Татьяна опять уснула.
Окончательно она проснулась в полной темноте. Тусклое кольцо луны терялось в перепутанных ветвях. Фома Андреевич дышал рядом.
— Спи дальше, — сказал он. — Если что — разбужу.
— Фома Андреевич, — сказала Татьяна, — вы-то сами когда спали последний раз?
— Сегодня часок ухватил. А что?
— Да неловко мне.
— Неловко только метлой париться, — сказал Фома Андреевич. — А вам, молодым, сна больше требуемо. Я вот сижу и в небо смотрю, и мне хорошо.
— Выспалась я, — сказала Татьяна.
— На фронте, помню: спать хотелось и есть. Только спать и есть. И все. Остальное тоже вроде помню, но так… сквозь кисею. А спать и есть — страшно…
— Вот и у нас так.
— Еще немножко не так. Но у нас и хуже, опять же. Там хоть ждали чего-то. И, все-таки, мужики одни… легче. В сорок четвертом, зимой, к нам из Белоруссии партизанский отряд прорвался. Баб и ребятишек человек сто да бойцов полсотни. Из блокады, голодные, шатаются… Командира с комиссаром перед строем расстреляли, а бойцов приодели слегка, жратвы какой-то дали, патронов — и назад. Ну а семьи — в тыл. Так командир с комиссаром обнялись перед смертью и расцеловались. Знали, видно, на что шли — с самого начала знали…
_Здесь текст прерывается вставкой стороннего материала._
(** * oop.h: object oriented SQF scripting, as a shallow embedding

    The header [oop.h] expands a class body into one SQF code value, the
    class dispatcher, stored under the class name in [NAMESPACE].  This file
    translates the expansion of [INSTANTIATE_CLASS], the member guards
    ([PUBLIC]/[PROTECTED]/[PRIVATE] with [FUNCTION], [VARIABLE], ...) and
    [FINALIZE_CLASS] into Rocq, together with the few SQF primitives they use.

    The variables of the namespaces are finite maps from names to values; the
    class dispatchers kept in [NAMESPACE] are a finite map of their own, from
    class names to classes.  A member body written by a class author is a
    function from the locals it sees and the state to an outcome.  Calls nest
    (an instance handle calls its class, a class calls its parent), so [call]
    takes fuel, and an outcome says whether the call returned.

    Conventions of the host language that the macros rely on:
    - [a == b] on strings ignores case, [a isEqualTo b] does not;
    - variable names of a namespace ignore case;
    - [setVariable] returns nothing, and the value of a code block is the
      value of its last statement;
    - [call] runs the callee in a child scope of the caller: a local variable
      that the callee does not declare [private] is looked up in the caller's
      scopes.  Of the dispatcher's locals only [_objParentClass] is affected:
      [CLASS_EXTENDS] declares it, [CLASS] does not, so inside a class declared
      with [CLASS] the test [isNil "_objParentClass"] is answered by the
      scopes the class was called from;
    - a scalar is a single-precision number: the scalars modelled are the
      whole numbers, a sum or difference is rounded as the format rounds it
      ([round32]), and [format] prints six significant digits ([fmt_num]). *)

From stdpp Require Import gmap strings list fin_maps pretty.
From Stdlib Require Import ZArith Ascii String Lia SpecFloat.

Set Warnings "-register-all".
Local Open Scope Z_scope.
Local Open Scope string_scope.
Local Open Scope list_scope.

(** ** Strings *)

Definition is_upper (a : ascii) : bool :=
  ((65 <=? nat_of_ascii a) && (nat_of_ascii a <=? 90))%nat.

Definition lower_ascii (a : ascii) : ascii :=
  if is_upper a then ascii_of_nat (nat_of_ascii a + 32) else a.

Fixpoint lower (s : string) : string :=
  match s with
  | EmptyString => EmptyString
  | String a s' => String (lower_ascii a) (lower s')
  end.

(** [a == b] on strings. *)
Definition sqf_eq (a b : string) : bool := String.eqb (lower a) (lower b).

(** [a isEqualTo b] on strings. *)
Definition isEqualTo (a b : string) : bool := String.eqb a b.

(** [format ["%1_%2", a, b]] for two strings. *)
Definition format2 (a b : string) : string := a +:+ "_" +:+ b.

(** ** Values *)

(** Code values the header itself builds or looks up: the default [{nil}],
    an instance handle [compile format ['["%1", ...] call GETCLASS(className)', id]]
    and the dispatcher registered under a class name. *)
Inductive code : Type :=
  | CNil
  | CObj (className id : string)
  | CClass (className : string).

Inductive value : Type :=
  | VNum (z : Z)
  | VStr (s : string)
  | VBool (b : bool)
  | VArr (l : list (option value))
  | VCode (c : code)
  | VOther (ty : string) (handle : nat).

(** [typeName v]. *)
Definition typeName (v : value) : string :=
  match v with
  | VNum _ => "SCALAR"
  | VStr _ => "STRING"
  | VBool _ => "BOOL"
  | VArr _ => "ARRAY"
  | VCode _ => "CODE"
  | VOther ty _ => ty
  end.

(** The whole number nearest to [x] that a single-precision scalar can hold:
    [x] itself below 2^24, else 24 significant bits with ties to the even
    significand.  A result of 2^128 stands for an infinite scalar, which the
    whole numbers do not have. *)
Definition round32 (x : Z) : Z :=
  let a := Z.abs x in
  if (a <? 16777216)%Z then x
  else
    let q := 2 ^ (Z.log2 a - 23) in
    let m := a / q in
    let r := a mod q in
    let up :=
      if (2 * r <? q)%Z then false else if (q <? 2 * r)%Z then true else Z.odd m in
    Z.sgn x * ((if up then m + 1 else m) * q).

(** The whole number a finite single-precision float of the Standard Library
    stands for, and [x] rounded by the library to that format. *)
Definition binary32_value (f : spec_float) : option Z :=
  match f with
  | S754_zero _ => Some 0
  | S754_finite s m e =>
      Some (cond_Zopp s (if (0 <=? e)%Z then Zpos m * 2 ^ e else Zpos m / 2 ^ (- e)))
  | _ => None
  end.
Definition binary32_of_Z (x : Z) : option Z :=
  binary32_value (binary_normalize 24 128 x 0 false).
(** C6, as amended.  When both patch-apply strategies exit non-zero, the
    pipeline makes no further attempt and does not run the test script; it
    writes no report.json, so no verdict is recorded, and the aggregate
    report counts the task in the error bucket - not in the unresolved
    bucket. *)
Theorem patch_failure_is_counted_as_error
    mk plan ts pred rm fr run_id out timeout w c v1 v2
    predictions full_dataset reports_dir instance :
  reports w !! (log_dir_of out run_id pred (ts_instance_id ts) </> "report.json") = None ->
  on_setup_logger plan = Ret tt ->
  on_build plan = Ret c ->
  on_start plan = Ret tt ->
  on_copy_patch plan = Ret tt ->
  on_git_apply plan = Ret v1 -> exit_code v1 ≠ 0%Z ->
  on_patch_fuzz plan = Ret v2 -> exit_code v2 ≠ 0%Z ->
  instance ∈ full_dataset ->
  instance_id instance = ts_instance_id ts ->
  predictions !! instance_id instance = Some pred ->
  is_empty_patch (model_patch pred) = false ->
  reports_well_keyed predictions run_id out full_dataset w ->
  (forall i p, i ∈ full_dataset -> predictions !! instance_id i = Some p ->
               is_Some (mk i p)) ->
  let run := run_instance_setup plan ts pred rm fr run_id out apply_patch timeout w in
  reports run.2 = reports w
  /\ (exists delta,
        trace run.2 = trace w ++ delta
        /\ exec_commands delta = [GIT_APPLY; PATCH_FUZZ]
        /\ eval_commands delta = [])
  /\ counted_as_error mk predictions full_dataset run_id reports_dir out instance run.2.
Proof.
  intros Hnone Hsl Hbd Hst Hcp Hga Hx1 Hpf Hx2 Hin Hid Hp He Hwk Hmk run.
  destruct (run_instance_setup_strict_then_fuzzy plan ts pred rm fr run_id out timeout
              w c Hnone Hsl Hbd Hst Hcp) as (delta & Htr & _ & _ & H3).
  destruct (H3 v1 v2 Hga Hx1 Hpf Hx2) as (Ex & Ev & Er & _).
  fold run in Htr, Er.
  split; [exact Er|]. split; [by exists delta|].
  apply unreported_task_is_error with pred; try done.
  - by apply (reports_well_keyed_reports _ _ _ _ w).
  - rewrite Er, Hid. exact Hnone.
Qed.

Lemma patch_failure_is_counted_as_error_witness :
  let run := run_instance_setup plan_both_fail T1_spec T1_pred true false "run1" "out"
               apply_patch None empty_world in
  reports run.2 = reports empty_world
  /\ (exists delta,
        trace run.2 = trace empty_world ++ delta
        /\ exec_commands delta = [GIT_APPLY; PATCH_FUZZ]
        /\ eval_commands delta = [])
  /\ counted_as_error example_make_test_spec T1_predictions [T1; T2] "run1" "reports"
       "out" T1 run.2.
Proof.
  apply (patch_failure_is_counted_as_error example_make_test_spec plan_both_fail
           T1_spec T1_pred true false "run1" "out" None empty_world "c1"
           {| exit_code := 1; output := "error: patch failed: a.py:1" |}
           {| exit_code := 1; output := "1 out of 1 hunk FAILED" |}
           T1_predictions [T1; T2] "reports" T1);
    try reflexivity; try discriminate.
  - apply elem_of_cons. by left.
  - intros i p _ _. unfold example_make_test_spec. eauto.
Defined.

(** C6, the claim as stated fails: after a run in which both patch-apply
    strategies exit non-zero there is no report.json, and the aggregate
    report has the task in the error bucket and not in the unresolved
    bucket. *)
Lemma patch_failure_is_not_counted_unresolved :
  let run := run_instance_setup plan_both_fail T1_spec T1_pred true false "run1" "out"
               apply_patch None empty_world in
  run.1 = Ret None
  /\ reports run.2 !! (log_dir_of "out" "run1" T1_pred "T1" </> "report.json") = None
  /\ match (make_run_report example_make_test_spec T1_predictions [T1] "run1" "reports"
              "out" run.2).1 with
     | Ret r =>
         bool_decide ("T1_version-1.0" ∈ error_ids r)
         && negb (bool_decide ("T1_version-1.0" ∈ unresolved_ids r))
     | Raise _ => false
     end = true.
Proof. vm_compute. repeat split; reflexivity. Qed.

(** C10, as amended.  In patched mode, when an exception is raised inside the
    [try] block (container build or start, patch application, eval-script
    execution, grading), no report.json is written: the store of reports is
    unchanged, a later pipeline call for the task does not take the early
    return, and the reconciler counts the task in the error bucket.  On a
    resumed run the task is submitted again exactly when its log directory
    does not hold both test-output files. *)
Theorem failed_run_writes_no_report
    mk plan ts pred rm fr run_id out timeout w e
    predictions full_dataset reports_dir instance_ids instance :
  let log_dir := log_dir_of out run_id pred (ts_instance_id ts) in
  reports w !! (log_dir </> "report.json") = None ->
  on_setup_logger plan = Ret tt ->
  (run_instance_setup_body plan ts pred log_dir
     (log_dir </> "run_instance_after_apply.log") (log_dir </> "report.json") apply_patch
     {| fr_world :=
          with_texts (fun t => <[log_dir </> "run_instance_after_apply.log" := ""]> t) w;
        fr_container := None |}).1
  = Raise e ->
  instance ∈ full_dataset ->
  instance_id instance = ts_instance_id ts ->
  predictions !! instance_id instance = Some pred ->
  is_empty_patch (model_patch pred) = false ->
  reports_well_keyed predictions run_id out full_dataset w ->
  (forall i p, i ∈ full_dataset -> predictions !! instance_id i = Some p ->
               is_Some (mk i p)) ->
  let run := run_instance_setup plan ts pred rm fr run_id out apply_patch timeout w in
  reports run.2 = reports w
  /\ reports run.2 !! (log_dir </> "report.json") = None
  /\ counted_as_error mk predictions full_dataset run_id reports_dir out instance run.2
  /\ forall version_spec result,
       (get_dataset_from_preds full_dataset instance_ids predictions run_id version_spec
          out true run.2).1 = Ret result ->
       (instance_ids = [] \/ instance_id instance ∈ instance_ids) ->
       (instance ∈ result <-> both_outputs_exist run_id out pred run.2 = false).
Proof.
  intros log_dir Hnone Hsl Hbody Hin Hid Hp He Hwk Hmk run.
  assert (Hrep : reports run.2 = reports w).
  { unfold run. rewrite run_instance_setup_unfold. cbv zeta. fold log_dir.
    rewrite Hnone, Hsl. cbn [is_not_apply_patch].
    rewrite guarded_outcome_reports.
    pose proof (run_instance_setup_body_reports plan ts pred log_dir
                  (log_dir </> "run_instance_after_apply.log")
                  (log_dir </> "report.json") apply_patch
                  (with_texts (fun t =>
                     <[log_dir </> "run_instance_after_apply.log" := ""]> t) w)) as H.
    cbv zeta in H. rewrite Hbody in H. exact H. }
  split; [exact Hrep|]. split; [by rewrite Hrep|]. split.
  - apply unreported_task_is_error with pred; try done.
    + by apply (reports_well_keyed_reports _ _ _ _ w).
    + rewrite Hrep, Hid. exact Hnone.
  - intros version_spec result Hres Hwant.
    by apply (admission_of_task full_dataset instance_ids predictions run_id
                version_spec out run.2 result instance pred).
Qed.

Lemma failed_run_writes_no_report_witness :
  let log_dir := log_dir_of "out" "run1" T1_pred "T1" in
  let run := run_instance_setup plan_grading_fault T1_spec T1_pred true false "run1" "out"
               apply_patch None empty_world in
  reports run.2 = reports empty_world
  /\ reports run.2 !! (log_dir </> "report.json") = None
  /\ counted_as_error example_make_test_spec T1_predictions [T1; T2] "run1" "reports"
       "out" T1 run.2
  /\ forall version_spec result,
       (get_dataset_from_preds [T1; T2] [] T1_predictions "run1" version_spec
          "out" true run.2).1 = Ret result ->
       (([] : list string) = [] \/ instance_id T1 ∈ ([] : list string)) ->
       (T1 ∈ result <-> both_outputs_exist "run1" "out" T1_pred run.2 = false).
Proof.
  apply (failed_run_writes_no_report example_make_test_spec plan_grading_fault
           T1_spec T1_pred true false "run1" "out" None empty_world
           (EngineError "injected") T1_predictions [T1; T2] "reports" [] T1);
    try reflexivity; try discriminate.
  - apply elem_of_cons. by left.
  - intros i p _ _. unfold example_make_test_spec. eauto.
Defined.

(** C10, the claim as stated fails.  In the dual-mode protocol the baseline
    run writes test_output_prev_apply.txt; when the patched run then raises
    while grading, test_output_after_apply.txt is already written and no
    report.json exists.  The reconciler counts the task as an error, but on
    a resumed run admission finds both test-output files and excludes the
    task: it is not executed again. *)
Lemma failed_task_is_not_resubmitted :
  let baseline := run_instance_setup plan_ok T1_spec T1_pred false false "run1" "out"
                    not_apply_patch None empty_world in
  let log_dir := log_dir_of "out" "run1" T1_pred "T1" in
  let after :=
    (run_instance_fail_to_pass plan_ok plan_grading_fault T1_spec T1_pred true false
       "run1" "out" None empty_world).2 in
  (run_instance_setup_body plan_grading_fault T1_spec T1_pred log_dir
     (log_dir </> "run_instance_after_apply.log") (log_dir </> "report.json") apply_patch
     {| fr_world :=
          with_texts (fun t => <[log_dir </> "run_instance_after_apply.log" := ""]> t)
            baseline.2;
        fr_container := None |}).1
  = Raise (EngineError "injected")
  /\ reports after !! (log_dir </> "report.json") = None
  /\ match (make_run_report example_make_test_spec T1_predictions [T1] "run1" "reports"
              "out" after).1 with
     | Ret r => bool_decide ("T1_version-1.0" ∈ error_ids r)
     | Raise _ => false
     end = true
  /\ (get_dataset_from_preds [T1] [] T1_predictions "run1" "all" "out" true after).1
     = Ret [].
Proof. vm_compute. repeat split; reflexivity. Qed.

(** ** Failure containment *)

Section Logic.
Context {S : Type}.
Implicit Types R Q : S -> S -> Prop.

Lemma respects_ret {A} R (a : A) : respects R (mret a).
Proof. intros s1 s2 H. done. Qed.

Lemma respects_raise {A} R e : respects R (raise e : M S A).
Proof. intros s1 s2 H. done. Qed.

Lemma respects_outcome {A} R (r : Res A) : respects R (outcome r).
Proof. intros s1 s2 H. done. Qed.

Lemma respects_bind {A B} R (m : M S A) (f : A -> M S B) :
  respects R m -> (forall a, respects R (f a)) -> respects R (m ≫= f).
Proof.
  intros Hm Hf s1 s2 H. destruct (Hm s1 s2 H) as [E1 E2].
  unfold mbind, M_bind.
  destruct (m s1) as [[a1|e1] t1], (m s2) as [[a2|e2] t2]; cbn in *; try done.
  - injection E1 as ->. by apply Hf.
  - injection E1 as ->. done.
Qed.

Lemma respects_gets {A} R (f : S -> A) :
  (forall s1 s2, R s1 s2 -> f s1 = f s2) -> respects R (gets f).
Proof. intros Hf s1 s2 H. cbn. split; [by rewrite (Hf s1 s2 H)|done]. Qed.

Lemma respects_modify R (f : S -> S) :
  (forall s1 s2, R s1 s2 -> R (f s1) (f s2)) -> respects R (modify f).
Proof. intros Hf s1 s2 H. cbn. split; [done|by apply Hf]. Qed.

Lemma respects_try_except {A} R (body : M S A) handler :
  respects R body -> (forall e, respects R (handler e)) ->
  respects R (try_except body handler).
Proof.
  intros Hb Hh s1 s2 H. destruct (Hb s1 s2 H) as [E1 E2].
  unfold try_except.
  destruct (body s1) as [[a1|e1] t1], (body s2) as [[a2|e2] t2]; cbn in *; try done.
  injection E1 as ->. by apply Hh.
Qed.

Lemma respects_try_finally {A} R (body : M S A) fin :
  respects R body -> respects R fin -> respects R (try_finally body fin).
Proof.
  intros Hb Hf s1 s2 H. destruct (Hb s1 s2 H) as [E1 E2].
  unfold try_finally.
  destruct (body s1) as [r1 t1], (body s2) as [r2 t2]; cbn in *. subst r2.
  destruct (Hf t1 t2 E2) as [F1 F2].
  destruct (fin t1) as [[[]|e1] u1], (fin t2) as [[[]|e2] u2]; cbn in *; try done.
  by injection F1 as ->.
Qed.

Lemma keeps_ret {A} Q `{!Reflexive Q} (a : A) : keeps Q (mret a).
Proof. intros s. cbn. reflexivity. Qed.

Lemma keeps_raise {A} Q `{!Reflexive Q} e : keeps Q (raise e : M S A).
Proof. intros s. cbn. reflexivity. Qed.

Lemma keeps_outcome {A} Q `{!Reflexive Q} (r : Res A) : keeps Q (outcome r).
Proof. intros s. cbn. reflexivity. Qed.

Lemma keeps_gets {A} Q `{!Reflexive Q} (f : S -> A) : keeps Q (gets f).
Proof. intros s. cbn. reflexivity. Qed.

Lemma keeps_modify Q (f : S -> S) : (forall s, Q s (f s)) -> keeps Q (modify f).
Proof. intros Hf s. apply Hf. Qed.

Lemma keeps_bind {A B} Q `{!Transitive Q} (m : M S A) (f : A -> M S B) :
  keeps Q m -> (forall a, keeps Q (f a)) -> keeps Q (m ≫= f).
Proof.
  intros Hm Hf s. specialize (Hm s). unfold mbind, M_bind.
  destruct (m s) as [[a|e] t]; cbn in *; [|done].
  etransitivity; [exact Hm|apply Hf].
Qed.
— Почему расстреляли-то? За что?
— Оставление позиций.
— Так что — лучше бы дети перемерли?
— Командование считало — лучше…
— Вот же сволочи…
— Может и сволочи… А может и нет. Кто знает? Про Ноя же ты читала?
— Читала. Про ковчег.
— Это Писание… А есть еще предание — неписаное. Про соседа Ноева, по имени Орох. Был он завистлив и подозрителен. Увидел Орох однажды, что Ной с сыновьями начал строить огромную лодку, и подумал: с чего бы это? Ной, говорят, праведник, Господь любит его. Не иначе, что-то должно случиться. И стал Орох строить такую же лодку. Долго строил, но закончил в срок. И все смеялись над ним и над Ноем. А потом начались дожди. И реки вышли из берегов, и ручьи превратились в потоки. И стала заливать вода жилища. Тогда поняли люди, что Бог прогневался на них, но не было у них сил душевных принять этот гнев как подобает. И бросились они к ковчегам… Но затворил Ной ворота ковчега, и напрасно стучали в них люди. Женщины поднимали детей над волнами и питали надежду, что хоть безвинных младенцев примет праведник Ной. Но был Ной послушен воле Господа. А Орох не вынес плача и мольб — и отворил ворота. Взошли люди на ковчег Ороха, но слишком много их было, и не смог он затворить ворота, не смог выбрать того, перед кем их затворить…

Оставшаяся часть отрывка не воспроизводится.